Now consider the case where we still have $diag(R)= 1_N$, and $v$ sorted, but $v$'s entries are not distinct.  The $Q_0$ as constructed above is singular, but since $v'R^{-1}v$ is a continuous function of $R$ on a bounded set, it can be extended to $\inf\{v'R^{-1}v\}= ||v||_\infty^2$, where R is taken over the set of positive semi-definite matrices (not just positive definite matrices).
Finally, consider the more general case.  Let $\Lambda= diag(r)^{-1/2}$, and $w= \Lambda v$.  Also, for each $R$, let $G= \Lambda R \Lambda$, so $diag(G)= 1_N$.  Then, $\inf\{v'R^{-1}v\}= \inf\{v'\Lambda \Lambda^{-1} R^{-1} \Lambda^{-1} \Lambda v\}= \inf\{w'G^{-1}w\}= ||w||_\infty^2=||diag(r)^{-1/2}v||_\infty^2$.  This proves $\inf\{v'*R^{-1}v\}= ||diag(r)^{-1/2}v||_\infty^2$.

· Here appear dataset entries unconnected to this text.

(** A run in which no button is pressed, on a page that is there. *)
Lemma run_idle (b : Browser) (inp : Inputs) (cache : Cache) (s : SessionState Table) html :
  scrape_pressed inp = false -> extract_pressed inp = false ->
  page_html s = Some html -> truthy html = true ->
  run b inp cache s =
    (set_description Table (Some (description_input inp)) s,
     (page_top Table ++ extract_form Table s ++
      render (set_description Table (Some (description_input inp)) s))%list).
Proof.
  intros Hs He Hp Hh. unfold run_script. rewrite Hs, He.
  unfold truthy_opt. rewrite Hp, Hh. reflexivity.
Qed.

(** The head of the Results part. *)
Local Abbreviation results_head d css :=
  [st_markdown "---"; st_header "📊 Results"; st_info (query_line (Some d) (Some css))]
  (only parsing).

Now consider the second problem.  Let $w= diag(r)^{1/2}sign(v)$, and $R_0= ww'$.  So, $v'R_0 v= \sum{v_i v_j R_0[i,j]}= \sum{v_i v_j \sqrt{r_i} sign(v_i) \sqrt{r_j} sign(v_j)}= ||diag(r)^{1/2}v||_1^2$.  But given $R>0$, $|\sum{v_i v_j R[i,j]}|\leq \sum{|v_i v_j R_{i,j}|}\leq\sum{|v_i v_j \sqrt{r_i} \sqrt{r_j}|}= ||diag(r)^{1/2}v||_1^2$; so, $R_0$ is a global maximizer.  This proves $\sup{v'Rv}= ||diag(r)^{1/2}v||_1^2$.
Juxtaposing our solutions for parts 1 and 2, we have the following.
$\inf\{v'R^{-1}v:R>0, diag(R)=r\}= ||diag(r)^{-1/2}v||_\infty^2$
$\sup\{v'Rv:R>0, diag(R)=r\}= ||diag(r)^{1/2}v||_1^2$
which agrees with Losif Pinelis' answer, and when expressed this way, exhibits a shocking duality.  Is this a coincidence, or a hint at something deeper?